All at once the town was thrown into a state of extraordinary excitement. In mining parlance the Wide West had "struck it rich!" Everybody went to see the new developments, and for some days there was such a crowd of people about the Wide West shaft that a stranger would have supposed there was a mass meeting in session there. No other topic was discussed but the rich strike, and nobody thought or dreamed about anything else. Every man brought away a specimen, ground it up in a hand mortar, washed it out in his horn spoon, and glared speechless upon the marvelous result. It was not hard rock, but black, decomposed stuff which could be crumbled in the hand like a baked potato, and when spread out on a paper exhibited a thick sprinkling of gold and particles of "native" silver. Higbie brought a handful to the cabin, and when he had washed it out his amazement was beyond description. Wide West stock soared skywards. It was said that repeated offers had been made for it at a thousand dollars a foot, and promptly refused. We have all had the "blues"—the mere sky-blues—but mine were indigo, now—because I did not own in the Wide West. The world seemed hollow to me, and existence a grief. I lost my appetite, and ceased to take an interest in anything. Still I had to stay, and listen to other people's rejoicings, because I had no money to get out of the camp with.

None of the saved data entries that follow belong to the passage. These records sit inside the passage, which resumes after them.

(** The members of a missing device keep what the caller's variable held. *)
Definition battery_get_data (data : Battery_Data) : M Battery_Data :=
  data <- (if dev_present DEV_BATTERY_SWITCH then
             status <- pin_read DEV_BATTERY_SWITCH ;;
             mreturn (mkBattery status (bd_adc_value data) (bd_work_time data))
           else mreturn data) ;;
  if dev_present DEV_BATTERY_ADC then
    bat_enable ;;;
    adc <- observe (λ t, u16 (adc_value t)) ;;
    bat_disable ;;;
    work_time <- deref (work_time_of adc) ;;
    mreturn (mkBattery (bd_status data) adc work_time)
  else mreturn data.

(** ** The check thread *)

Definition SAMPLE_COUNTS : nat := 10.
Definition SAMPLE_VALUE_BATTERY_REMAIN_5P : Z := 0xCC.
Definition SAMPLE_VALUE_BATTERY_REMAIN_20P : Z := 0x333.
Definition SAMPLE_VALUE_BATTERY_REMAIN_50P : Z := 0x7FF.
Definition BATTERY_STATUS_REMAIN_50P : Z := 0x01.
Definition BATTERY_STATUS_REMAIN_20P : Z := 0x02.
Definition BATTERY_STATUS_REMAIN_5P : Z := 0x04.
Definition POWER_BATTERY : Z := 0.

Fixpoint battery_sample (sample_counts : nat) (sample_value : Z) : M Z :=
  match sample_counts with
  | O => mreturn sample_value
  | S sample_counts =>
      rt_thread_delay 50 ;;;
      v <- bat_get_value ;;
      battery_sample sample_counts (u32 (sample_value + v))
  end.

(** [if (battery_status & bit) {} else { battery_status |= bit; send }] *)
Definition battery_first (bit : Z) (send : M ()) : M () :=
  s <- get battery_status ;;
  when (Z.land s bit =? 0)
    (upd (set_battery_status (Z.lor s bit)) ;;; send).

Definition battery_clear (bit : Z) : M () :=
  upd (λ w, set_battery_status (Z.ldiff (battery_status w) bit) w).

Definition battery_report (sample_value : Z) : M () :=
  if sample_value <? SAMPLE_VALUE_BATTERY_REMAIN_5P then
    battery_first BATTERY_STATUS_REMAIN_5P
      (send_local_mail ALARM_TYPE_BATTERY_REMAIN_5P 0)
  else
    battery_clear BATTERY_STATUS_REMAIN_5P ;;;
    if sample_value <? SAMPLE_VALUE_BATTERY_REMAIN_20P then
      battery_first BATTERY_STATUS_REMAIN_20P
        (send_sms_mail ALARM_TYPE_BATTERY_REMAIN_20P 0 ;;;
         send_gprs_mail ALARM_TYPE_BATTERY_REMAIN_20P 0 0 U_none)
    else
      battery_clear BATTERY_STATUS_REMAIN_20P ;;;
      if sample_value <? SAMPLE_VALUE_BATTERY_REMAIN_50P then
        battery_first BATTERY_STATUS_REMAIN_50P
          (send_sms_mail ALARM_TYPE_BATTERY_REMAIN_50P 0 ;;;
           send_gprs_mail ALARM_TYPE_BATTERY_REMAIN_50P 0 0 U_none)
      else battery_clear BATTERY_STATUS_REMAIN_50P.

(** One round of [battery_check_process_thread_entry] *)
Definition battery_check_step : M () :=
  dat <- gpio_pin_input DEV_BATTERY_SWITCH ;;
  when (dat =? POWER_BATTERY)
    (bat_enable ;;;
     sample_value <- battery_sample SAMPLE_COUNTS 0 ;;
     bat_disable ;;;
     battery_report (sample_value / Z.of_nat SAMPLE_COUNTS)) ;;;
  rt_thread_delay 6000.

(** ** Each threshold is reported once per descent *)

(** 0: above 50%, 1: below 50%, 2: below 20%, 3: below 5% *)
Definition level (v : Z) : Z :=
  if v <? SAMPLE_VALUE_BATTERY_REMAIN_5P then 3
  else if v <? SAMPLE_VALUE_BATTERY_REMAIN_20P then 2
  else if v <? SAMPLE_VALUE_BATTERY_REMAIN_50P then 1 else 0.

(** Was a check at level [k] made since the voltage was last above it?  The
    history of the checked values has the newest first. *)
Fixpoint reported (k : Z) (hist : list Z) : bool :=
  match hist with
  | [] => false
  | v :: hist => (level v =? k) || (k <? level v) && reported k hist
  end.

(** The status bits remember the history. *)
Definition status_for (hist : list Z) (s : Z) : Prop :=
  ∀ k, 1 ≤ k ≤ 3 → Z.testbit s (k - 1) = reported k hist.

Lemma status_for_nil : status_for [] 0.
Proof. intros k Hk. apply Z.bits_0. Qed.

Lemma land_pow2 s n : 0 ≤ n → (Z.land s (2 ^ n) =? 0) = negb (Z.testbit s n).
Proof.
  intros Hn. destruct (Z.testbit s n) eqn:E; simpl.
  - apply Z.eqb_neq. intros H. apply (f_equal (λ x, Z.testbit x n)) in H.
    rewrite Z.land_spec, E, Z.pow2_bits_true, Z.bits_0 in H by done. done.
  - apply Z.eqb_eq, Z.bits_inj'. intros i Hi. rewrite Z.land_spec, Z.bits_0.
    destruct (decide (i = n)) as [->|]; [by rewrite E|].
    by rewrite Z.pow2_bits_false, andb_false_r.
Qed.

Definition level_bit (k : Z) : Z := 2 ^ (k - 1).

Lemma lor_level_bit s k j :
  1 ≤ k → 1 ≤ j → Z.testbit (Z.lor s (level_bit k)) (j - 1) = (k =? j) || Z.testbit s (j - 1).
Proof.
  intros Hk Hj. unfold level_bit. rewrite Z.lor_spec, orb_comm. f_equal.
  destruct (Z.eqb_spec k j) as [->|]; [apply Z.pow2_bits_true; lia|].
  apply Z.pow2_bits_false. lia.
Qed.

Lemma ldiff_level_bit s k j :
  1 ≤ k → 1 ≤ j →
  Z.testbit (Z.ldiff s (level_bit k)) (j - 1) = negb (k =? j) && Z.testbit s (j - 1).
Proof.
  intros Hk Hj. unfold level_bit. rewrite Z.ldiff_spec, andb_comm. do 2 f_equal.
  destruct (Z.eqb_spec k j) as [->|]; [apply Z.pow2_bits_true; lia|].
  apply Z.pow2_bits_false. lia.
Qed.

(** What the check does to the status bits *)
Definition status_next (s v : Z) : Z :=
  if level v =? 3 then Z.lor s (level_bit 3)
  else if level v =? 2 then Z.lor (Z.ldiff s (level_bit 3)) (level_bit 2)
  else if level v =? 1
  then Z.lor (Z.ldiff (Z.ldiff s (level_bit 3)) (level_bit 2)) (level_bit 1)
  else Z.ldiff (Z.ldiff (Z.ldiff s (level_bit 3)) (level_bit 2)) (level_bit 1).

Lemma level_cases v : level v = 3 ∨ level v = 2 ∨ level v = 1 ∨ level v = 0.
Proof. unfold level. repeat case_match; auto. Qed.
Example late_answer_corrupts :
  match (c <- photo_set_per_read_size (HB:=late_board) 0 small_camera ;;
      photo_write_file (HB:=late_board) 20 F_1_jpg c) camera_world with
  | Done c w => Some (cm_error c, length <$> files w F_1_jpg,
      bool_decide (files w F_1_jpg = Some small_picture))
  | _ => None
  end = Some (CM_RECV_OUT_TIME, Some 4100%nat, false).
Proof. vm_compute. reflexivity. Qed.

(** ** Every transfer ends *)

Section termination.
Context {HB : Board} (present : camera_has DEV_CAMERA_UART = true).

(** A run without undefined behaviour, in any state *)
Abbreviation total m R := (runs (λ _, True) m R).

Lemma read_total n : total (camera_read n) (λ l, (length l <= n)%nat).
Proof.
  intros w _. unfold camera_read. rewrite present.
  unfold camera_arrive, mseq, get, upd, mreturn. do 2 eexists. split; [reflexivity|].
  split; [done|]. rewrite length_take. lia.
Qed.

Lemma read_data_total c : total (camera_read_data c) (λ r, ∃ d, snd r = with_data d c).
Proof.
  apply runs_then; [eapply safe_weaken, read_total|intros l]. apply runs_return. by eexists.
Qed.

Lemma write_fbuf_total : total write_fbuf_cmd (λ _, True).
Proof.
  unfold write_fbuf_cmd, camera_write. rewrite present.
  apply runs_then; [by apply runs_get|intros]. by apply runs_upd.
Qed.

Lemma sem_total : total usart_data_sem_take (λ _, True).
Proof.
  apply runs_then; [by apply runs_get|intros [|n]].
  - apply runs_then; [by intros w _; do 2 eexists|intros _].
    apply runs_then; [by apply runs_get|intros [|n]]; [by apply runs_return|].
    apply runs_then; [by apply runs_upd|intros]. by apply runs_return.
  - apply runs_then; [by apply runs_upd|intros]. by apply runs_return.
Qed.
(** C34 (safety). Over any run of the infrared thread, of any number of visits,
    interleaved with any edges of the sensor and any keys accepted by the local
    thread, the mails added to the queue of the alarms are alarms of the
    sensor, and each of them is paid for: by the permission there was at the
    beginning, by a key, or by two expiries of the timer that is started, from
    zero, when somebody leaves.  So where the permission is used up and the
    timer has just been started, or is stopped, nothing is alarmed before the
    second expiry or a key; and [k] alarms without a key take at least
    [2 * k - 3] expiries, and [2 * k - 2] from the start of the thread on.  A
    timer that runs has never counted further than its period, so the same
    holds from every later moment of the run.  ([expiries] counts what the board
    has ready for the timer, whether it runs or not.) *)
Theorem ir_alarm_held_back fuel steps st w st' w' :
  camera_infrared_thread_enter fuel steps st w = Done st' w' → counting w →
  counting w' ∧
  ∃ new, alarm_mq w' = (λ q, q_append q new) <$> alarm_mq w ∧
    Forall (λ m, am_alarm_type m = ALARM_TYPE_CAMERA_IRDASENSOR) new ∧
    2 * Z.of_nat (length new) + credit w' <=
      credit w + Z.of_nat (expiries (now w) (now w')) + 2 * Z.of_nat (keys steps).
Proof.
  intros Hrun Hc.
  assert (now w <= now w' ∧
    spends (Z.of_nat (expiries (now w) (now w')) + 2 * Z.of_nat (keys steps)) w w')%nat
    as (_ & new & A & F & H).
  { clear Hc. revert st w Hrun. induction steps as [|[] steps IH]; intros st w;
      cbn [camera_infrared_thread_enter].
    - intros [= <- <-]. split; [done|]. rewrite expiries_refl. by apply spends_frame.
    - intros E. apply mseq_Done in E as (st1 & w1 & E1 & E2). apply rated_round in E1 as [N1 S1].
      apply IH in E2 as [N2 S2]. split; [lia|]. pose proof (spends_trans _ _ _ _ _ S1 S2) as S12.
      rewrite (expiries_trans _ (now w1)) by done. revert S12. apply spends_more. change (keys (Ir_round :: steps)) with (keys steps)%nat. lia.
    - intros E. apply mseq_Done in E as (st1 & w1 & E1 & E2). apply rated_edge in E1 as [N1 S1].
      apply IH in E2 as [N2 S2]. split; [lia|]. pose proof (spends_trans _ _ _ _ _ S1 S2) as S12.
      rewrite (expiries_trans _ (now w1)) by done. revert S12. apply spends_more. change (keys (Ir_edge :: steps)) with (keys steps)%nat. lia.
    - unfold alarm_inform_send. rewrite upd_run. intros E. apply IH in E as [N S2]. split; [done|].
      assert (spends 2 w (set_alarm_inform_event
        (Z.lor (alarm_inform_event w) (Z.lor INFO_SEND_MMS INFO_SEND_SMS)) w)) as S1.
      { apply spends_quiet; [done|]. intros Hc. split; [done|]. apply credit_inform. }
      pose proof (spends_trans _ _ _ _ _ S1 S2) as S12.
      cbn [now set_alarm_inform_event] in S12. revert S12. apply spends_more.
      change (keys (Ir_key :: steps)) with (S (keys steps))%nat. lia. }
  destruct (H Hc) as [Hc' L]. split; [done|]. exists new. split; [done|]. split; [done|lia].
Qed.
End rate.

(** Somebody stands there for twenty readings; both timers expire at times. *)
Definition visited_board : Board := {|
  dev_present := dev_present (Board := quiet_board);
  pin_level := λ d t, if (t <? 60)%nat then 0 else 1;
  uart_arrivals := uart_arrivals (Board := quiet_board);
  adc_value := adc_value (Board := quiet_board); rtc_time := rtc_time (Board := quiet_board);
  rand_seeded := rand_seeded (Board := quiet_board); localtime := localtime (Board := quiet_board);
  uninit := uninit (Board := quiet_board); file_works := file_works (Board := quiet_board);
  disk_takes := disk_takes (Board := quiet_board);
  timer_fires := λ d t, match d with T_cm_ir => 1 | T_cm_alarm => if (t =? 2)%nat then 1 else 0 end%nat;
  config_opens := config_opens (Board := quiet_board)
|}.
Lemma sms_telephones_keeps todo : ∀ i ucs, keeps wf (sms_telephones todo i ucs) (λ _, True).
Proof.
  induction todo as [|todo IH]; intros i ucs; cbn [sms_telephones]; [by apply keeps_return|].
  apply keeps_then; [by apply runs_keeps, runs_get|intros p].
  apply keeps_then; [by apply keeps_deref|intros t].
  apply keeps_then; [|intros; apply IH]. apply keeps_when. intros _.
  apply keeps_then; [|intros; by apply keeps_return]. apply sms_resend_keeps.
  apply keeps_then; [by apply runs_keeps, runs_get|intros ?].
  apply keeps_then; [by apply keeps_deref|intros ?].
  apply keeps_then; [by apply runs_keeps, runs_get|intros ?]. apply sms_pdu_ucs_send_keeps.
Qed.

(** Whatever the modem answers, the thread keeps the state well formed. *)
Lemma sms_step_keeps : keeps wf sms_mail_process_step (λ _, True).
Proof.
  unfold sms_mail_process_step. apply keeps_then.
  - intros w a w' Hw E. split; [|done]. revert E. unfold rt_mq_recv, mseq, get, upd, mreturn.
    destruct (sms_mq w) as [q|]; [|done]. simpl. unfold mreturn.
    destruct (q_recv q) as [[x q']|]; intros [= <- <-]; [|done]. destruct Hw. by split.
  - intros [m|]; [|by apply keeps_return].
    apply keeps_then; [by apply keeps_deref|intros ?]. apply sms_telephones_keeps.
Qed.
End thread.

(** ** Concrete runs *)

Definition smsc_example : list Z := bytes_of "8613800755500".
(* ===== verification/GprsRecv.v ===== *)
(** * Commands of the server (recv_gprs_frame and the process_gprs_set_...
      functions of src/gprs.c, with the lists that read the settings back)

    A received frame is the 156 bytes of its buffer: two bytes of length (most
    significant first), command, order, data. *)
From stdpp Require Import base strings list.
From Stdlib Require Import ZArith Lia.
From S2P Require Import Prelude World Monad Untils Alarm Lock GsmService.

(** ** Binary coded decimals *)

Definition dec_to_bcd (dec : Z) : Z :=
  let temp := dec mod 100 in
  u8 (Z.shiftl (temp / 10) 4 + Z.land (temp mod 10) 0x0F).

Definition bcd_to_dec (bcd : Z) : Z :=
  if 0x0A <=? Z.shiftr bcd 4 then 0 else u8 (Z.shiftr bcd 4 * 10 + Z.land bcd 0x0f).

(** Both halves are decimal digits. *)
Definition bcd_byte (b : Z) : bool := (Z.shiftr b 4 <? 10) && (Z.land b 0x0f <? 10).

Lemma dec_to_bcd_back b : byte b → bcd_to_dec (dec_to_bcd b) = b mod 100.
Proof. revert b. refine (byte_forall _ _). by_computation. Qed.

(** Every number below 100 survives the two conversions, and so
    does every byte whose halves are decimal digits; a byte with a high half of
    ten or more reads as 0. *)
Lemma bcd_roundtrip b :
  byte b →
  bcd_to_dec (dec_to_bcd b) = b mod 100 ∧
  (bcd_byte b = true → dec_to_bcd (bcd_to_dec b) = b) ∧
  (10 ≤ Z.shiftr b 4 → bcd_to_dec b = 0).
Proof.
  intros Hb. split_and!.
  - by apply dec_to_bcd_back.
  - revert b Hb. refine (byte_forall _ _). by_computation.
  - intros H. unfold bcd_to_dec. by rewrite (proj2 (Z.leb_le 10 (Z.shiftr b 4))).
Qed.

(** ** Changing the parameters *)

Definition with_alarm_telephone (l : list TELEPHONE_ADDRESS) (p : DEVICE_PARAMETERS)
  : DEVICE_PARAMETERS :=
  mkParams l (call_telephone p) (rfid_key p) (tcp_domain p) (lock_gate_alarm_time p)
    (device_id p) (key0 p) (key1 p).
Definition with_rfid_key (l : list RFID_KEY) (p : DEVICE_PARAMETERS) : DEVICE_PARAMETERS :=
  mkParams (alarm_telephone p) (call_telephone p) l (tcp_domain p) (lock_gate_alarm_time p)
    (device_id p) (key0 p) (key1 p).
Definition with_lock_gate_alarm_time (t : Z) (p : DEVICE_PARAMETERS) : DEVICE_PARAMETERS :=
  mkParams (alarm_telephone p) (call_telephone p) (rfid_key p) (tcp_domain p) t
    (device_id p) (key0 p) (key1 p).
Definition with_key0 (k : list Z) (p : DEVICE_PARAMETERS) : DEVICE_PARAMETERS :=
  mkParams (alarm_telephone p) (call_telephone p) (rfid_key p) (tcp_domain p)
    (lock_gate_alarm_time p) (device_id p) k (key1 p).
Definition with_key1 (k : list Z) (p : DEVICE_PARAMETERS) : DEVICE_PARAMETERS :=
  mkParams (alarm_telephone p) (call_telephone p) (rfid_key p) (tcp_domain p)
    (lock_gate_alarm_time p) (device_id p) (key0 p) k.

(** [n] bytes at [off] *)
Definition slice (off n : nat) (l : list Z) : list Z := take n (drop off l).

Definition telephone_clear (t : TELEPHONE_ADDRESS) : TELEPHONE_ADDRESS :=
  mkTelephone 0 (address t).

(** One round of the copying loop: flag, "86", eleven digits *)
Definition telephone_store (number : list Z) (t : TELEPHONE_ADDRESS) : TELEPHONE_ADDRESS :=
  mkTelephone 1 (memcpy_at (memcpy_at (address t) 0 [56; 54]) 2 number).

(** [data]: the counts and the numbers of the frame *)
Definition set_telephone_params (data : list Z) (p : DEVICE_PARAMETERS)
  : option DEVICE_PARAMETERS :=
  let counts := tbl data 0 in
  if Z.of_nat TELEPHONE_NUMBERS <? counts then None
  else Some (with_alarm_telephone
    (array_copy telephone_store 11 (Z.to_nat counts) 0 (drop 1 data)
      (map telephone_clear (alarm_telephone p))) p).

Definition rfid_clear (k : RFID_KEY) : RFID_KEY := mkRfidKey 0 (key k).
Definition rfid_store (bytes : list Z) (k : RFID_KEY) : RFID_KEY := mkRfidKey 1 bytes.

Definition set_rfid_key_params (data : list Z) (p : DEVICE_PARAMETERS)
  : option DEVICE_PARAMETERS :=
  let counts := tbl data 0 in
  if Z.of_nat RFID_KEY_NUMBERS <? counts then None
  else Some (with_rfid_key
    (array_copy rfid_store 4 (Z.to_nat counts) 0 (drop 1 data) (map rfid_clear (rfid_key p))) p).

Section recv.
Context {HB : Board}.

(** Store the parameters and save them to the file *)
Definition store_params (p : DEVICE_PARAMETERS) : M () :=
  upd (set_params p) ;;;
  system_file_operate p true ;;;
  mreturn ().

Definition process_gprs_set_telephone (data : list Z) : M () :=
  p <- get params ;;
  match set_telephone_params data p with
  | None => mreturn ()
  | Some p => store_params p
  end.

Definition process_gprs_set_rfid_key (data : list Z) : M () :=
  p <- get params ;;
  match set_rfid_key_params data p with
  | None => mreturn ()
  | Some p => store_params p
  end.

Definition process_gprs_set_user_parameters (data : list Z) : M () :=
  p <- get params ;;
  store_params (with_lock_gate_alarm_time (tbl data 0) p).
Lemma page_count_is : page_count (Z.of_nat (length bs)) = Z.of_nat (pages bs).
Proof.
  pose proof pages_range. unfold page_count. rewrite size_mod, size_div.
  destruct pages_div as (E & Hr & Hp). revert Hp.
  destruct (Nat.eqb_spec (length bs mod 512) 0) as [H0|H0]; intros Hp.
  - rewrite H0. change (negb (Z.of_nat 0 =? 0)) with false. cbv iota. rewrite wrap_small by (unfold fits; change (2 ^ 8) with 256; lia). lia.
  - rewrite (proj2 (Z.eqb_neq _ _)) by lia. cbn [negb].
    rewrite (wrap_small 8 (Z.of_nat (length bs / 512))) by (unfold fits; change (2 ^ 8) with 256; lia).
    rewrite wrap_small by (unfold fits; change (2 ^ 8) with 256; lia). lia.
Qed.

(** What send_page_pic_data makes of the last page *)
Lemma sends_last_page s :
  good s → sends (send_last_page_data s)
    (λ r, fst r = 0 ∧ good (snd r) ∧ same_counters s (snd r) ∧ reported (pic_frame (snd r)) ∧
      send_result (snd r) = 1)
    [page_frame order bs (pages bs - 1)].
Proof.
  intros Hg. unfold send_last_page_data.
  eapply sends_then; [apply sends_pic_size|]. intros n ->. rewrite size_u32, last_page_is.
  eapply (sends_last _ _ (λ r, fst r = 0 ∧ good (snd r) ∧
    same_counters (with_pic_has_response 1 s) (snd r) ∧ reported (pic_frame (snd r)) ∧
    send_result (snd r) = 1)).
  - unfold send_page_pic_data. eapply sends_then; [apply sends_pic_size|]. intros n ->.
    rewrite size_u32.
    assert (((Z.of_nat (pages bs - 1) + 1) * Z.of_nat PIC_PER_PAGE_SIZE <? Z.of_nat (length bs)) = false) as ->.
    { apply Z.ltb_ge. pose proof pages_cover. unfold PIC_PER_PAGE_SIZE. lia. }
    rewrite size_mod. set (s1 := with_pic_has_response 1 _).
    assert (good s1) as Hg1 by (destruct Hg; by split).
    assert (pic_length s1 = Z.of_nat (length (page_bytes bs (pages bs - 1))) + 1) as Hl.
    { pose proof pages_range. rewrite pages_last by lia.
      by rewrite (proj2 (Nat.eqb_eq _ _)) by lia. }
    pose proof (sends_page _ _ Hg1 Hl) as Hs. rewrite <- (app_nil_r [_]).
    intros w Hw. destruct (Hs w Hw) as (s2 & w2 & E & Hw2 & (G & C & R & P) & S).
    apply mseq_Done in E as (s3 & w3 & E1 & E2). exists (0, s2), w2.
    split; [unfold mseq; rewrite E1, E2; by rewrite R|]. rewrite app_nil_r.
    split; [done|]. split; [|done]. split_and!; try done. by apply P.
  - intros [r s'] (Hr & G & C & P & R). simpl in Hr, G, C, P, R. apply sends_return.
    destruct C as (?&?&?&?&?&?), G. split_and!; try done.
Qed.

(** Before page [i]: the buffers are in order, no failure so far *)
Record before (i : nat) (s : PIC) : Prop := {
  before_good : good s;
  before_page : cur_page s = Z.of_nat i;
  before_sum : page_sum s = Z.of_nat (pages bs - i);
  before_error : page_error s = 0;
  before_resend : resend_num s = 0;
  before_last : send_last_cnt s = 0;
  before_result : send_result s = 1
}.

Lemma sends_next (m : M PIC_NEXT) k (P : PIC → Prop) R l1 l2 :
  sends m (λ r, ∃ s, r = Next s ∧ P s) l1 → (∀ s, P s → sends (k s) R l2) →
  sends (next m k) R (l1 ++ l2).
Proof. intros Hm Hk. eapply sends_seq; [exact Hm|]. intros r (s & -> & Hs). auto. Qed.

(** The check after a tenth page succeeds at once. *)
Lemma sends_check n s :
  good s →
  sends (check_server_send (S n) s)
    (λ r, ∃ s', r = Next s' ∧ good s' ∧ same_counters (with_send_last_cnt 0 s) s' ∧
      send_result s' = 1 ∧ reported (pic_frame s'))
    [page_frame order bs (pages bs - 1)].
Proof.
  intros Hg. cbn [check_server_send].
  eapply sends_last; [by apply sends_last_page|].
  intros [r s'] (Hr & G & C & P & R). simpl in Hr, G, C, P, R. subst r. cbn [Z.eqb].
  eapply sends_then; [by apply sends_recv|]. intros r ->. apply sends_return.
  eexists. split; [reflexivity|]. destruct G, C as (?&?&?&?&?&?).
  split; [|split; [|split; [done|]]].
  - split; [done|done|]. cbn [pic_frame with_pic_frame with_send_last_cnt].
    by rewrite swap_length_length.
  - by split_and!.
  - destruct P as (?&?&?). cbn [pic_frame with_pic_frame with_send_last_cnt].
    destruct (pic_frame s') as [|? [|? f]]; by split_and!.
Qed.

The Wide West company put a stop to the carrying away of "specimens," and well they might, for every handful of the ore was worth a sun of some consequence. To show the exceeding value of the ore, I will remark that a sixteen-hundred-pounds parcel of it was sold, just as it lay, at the mouth of the shaft, at one dollar a pound; and the man who bought it "packed" it on mules a hundred and fifty or two hundred miles, over the mountains, to San Francisco, satisfied that it would yield at a rate that would richly compensate him for his trouble. The Wide West people also commanded their foreman to refuse any but their own operatives permission to enter the mine at any time or for any purpose. I kept up my "blue" meditations and Higbie kept up a deal of thinking, too, but of a different sort. He puzzled over the "rock," examined it with a glass, inspected it in different lights and from different points of view, and after each experiment delivered himself, in soliloquy, of one and the same unvarying opinion in the same unvarying formula:

"It is not Wide West rock!"

He said once or twice that he meant to have a look into the Wide West shaft if he got shot for it. I was wretched, and did not care whether he got a look into it or not. He failed that day, and tried again at night; failed again; got up at dawn and tried, and failed again. Then he lay in ambush in the sage brush hour after hour, waiting for the two or three hands to adjourn to the shade of a boulder for dinner; made a start once, but was premature—one of the men came back for something; tried it again, but when almost at the mouth of the shaft, another of the men rose up from behind the boulder as if to reconnoitre, and he dropped on the ground and lay quiet; presently he crawled on his hands and knees to the mouth of the shaft, gave a quick glance around, then seized the rope and slid down the shaft.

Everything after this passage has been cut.